(** * Puzzle: invite links, the multiplayer session hook and the piece-placement engine

    A shallow embedding of
    - the invite-link helpers ([generateInviteLink], [extractPuzzleId],
      [isValidInviteLink]),
    - the [useMultiplayerGame] hook over the Firebase realtime database,
    - the drag / snap / completion logic of the [PuzzleGame] component, with
      its snap animation, the layout of the pieces in their containers, the
      zoom buttons and the particle system, and
    - [generatePuzzlePieces] of the model generator,
    together with the properties of the specification that concern them and
    further properties of the code. *)

From Stdlib Require Import ZArith QArith Qabs Qminmax Qround Lia Lqa List Bool Ascii String.
From stdpp Require Import base strings gmap list.

Local Open Scope string_scope.
Local Open Scope list_scope.

(** ** JavaScript completions

    A JavaScript expression either evaluates to a value or throws.  The
    helpers below make [try { ... } catch { ... }] explicit. *)
Module Js.

Inductive Error : Type :=
  | TypeError   (* [new URL(x)] on an input that does not parse *)
  | URIError.   (* [decodeURIComponent] on a malformed escape sequence *)

Inductive Completion (A : Type) : Type :=
  | Normal (a : A)
  | Throw (e : Error).
Arguments Normal {A} a.
Arguments Throw {A} e.

Definition bind {A B} (c : Completion A) (k : A -> Completion B) : Completion B :=
  match c with
  | Normal a => k a
  | Throw e => Throw e
  end.

(** [try { body } catch (err) { handler err }] *)
Definition try_catch {A} (body : Completion A) (handler : Error -> Completion A)
  : Completion A :=
  match body with
  | Normal a => Normal a
  | Throw e => handler e
  end.

#[global] Instance completion_ret : MRet Completion := fun A a => Normal a.
#[global] Instance completion_bind : MBind Completion := fun A B k c => bind c k.

(** [String.prototype.startsWith] *)
Definition startsWith (s searchString : string) : bool := String.prefix searchString s.

(** [String.prototype.split] with a one-character separator: the result
    always has at least one element. *)
Fixpoint split (sep : ascii) (s : string) : list string :=
  match s with
  | EmptyString => [EmptyString]
  | String c rest =>
      if Ascii.eqb c sep then EmptyString :: split sep rest
      else match split sep rest with
           | first :: others => String c first :: others
           | [] => [String c EmptyString]
           end
  end.

(** [parts[parts.length - 1]], which is [undefined] on an empty array. *)
Definition last_elem (parts : list string) : option string := List.last (List.map Some parts) None.

End Js.

Import Js.

(** ** Invite links

    The three helpers use the platform's [URL] constructor,
    [encodeURIComponent], [decodeURIComponent] and
    [window.location.origin].  They are parameters of the section; a model
    of the platform functions is supplied further down. *)
Module InviteLink.

(** The part of a [URL] object the helpers read. *)
Record URLObject : Type := mkURL {
  protocol : string;
  host : string;
  pathname : string
}.

Section Helpers.

Variable window_location_origin : string.
Variable URL : string -> Completion URLObject.            (* [new URL(x)] *)
Variable encodeURIComponent : string -> Completion string.
Variable decodeURIComponent : string -> Completion string.

Definition generateInviteLink (puzzleId : string) : Completion string :=
  let baseUrl := window_location_origin in
  inviteCode ← encodeURIComponent puzzleId;
  mret (baseUrl +:+ "/join/" +:+ inviteCode).

(** [null] is [None]. [decodeURIComponent(undefined)] converts its
    argument to the string ["undefined"]. *)
Definition extractPuzzleId (inviteLink : string) : Completion (option string) :=
  try_catch
    (url ← URL inviteLink;
     let pathParts := split "/" (pathname url) in
     let inviteCode := default "undefined" (last_elem pathParts) in
     decoded ← decodeURIComponent inviteCode;
     mret (Some decoded))
    (fun err => (* console.error('Invalid invite link:', err) *)
       Normal None).

Definition isValidInviteLink (inviteLink : string) : Completion bool :=
  try_catch
    (url ← URL inviteLink;
     if startsWith (pathname url) "/join/"
     then extracted ← extractPuzzleId inviteLink;
          mret (bool_decide (extracted <> None))
     else mret false)
    (fun _ => Normal false).

End Helpers.

End InviteLink.

(** ** The platform functions

    A JavaScript string is represented by its UTF-8 bytes (a lone surrogate
    by the three bytes a generalised encoder gives it, which are not
    well-formed UTF-8).  [encodeURIComponent] and [decodeURIComponent]
    follow the Encode and Decode operations of ECMA-262; [URL] follows the
    basic URL parser of the WHATWG URL standard on absolute URLs of the web
    schemes (http, https, ws, wss, ftp) whose authority is a plain domain
    name with an optional port.  Other inputs (other schemes, credentials,
    IP literals) are outside the modelled fragment and are rejected. *)
Module Platform.

Import InviteLink.

Definition code (c : ascii) : N := N_of_ascii c.

Definition in_range (lo hi : N) (c : ascii) : bool := ((lo <=? code c) && (code c <=? hi))%N.

Definition is_upper : ascii -> bool := in_range 65 90.
Definition is_lower : ascii -> bool := in_range 97 122.
Definition is_alpha (c : ascii) : bool := is_upper c || is_lower c.
Definition is_digit : ascii -> bool := in_range 48 57.
Definition is_alnum (c : ascii) : bool := is_alpha c || is_digit c.

Definition one_of (chars : string) (c : ascii) : bool :=
  existsb (Ascii.eqb c) (list_ascii_of_string chars).

Definition to_lower (c : ascii) : ascii :=
  if is_upper c then ascii_of_N (code c + 32) else c.

Fixpoint string_forallb (p : ascii -> bool) (s : string) : bool :=
  match s with
  | EmptyString => true
  | String c rest => p c && string_forallb p rest
  end.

☆ ☆ ☆ ☆ ☆ ☆ ☆

### INSTRUCTIONS FOR THE TASK
Your answer should be one number, the count of lines in the records that contain the string "Open".

### RESPONSE AREA
2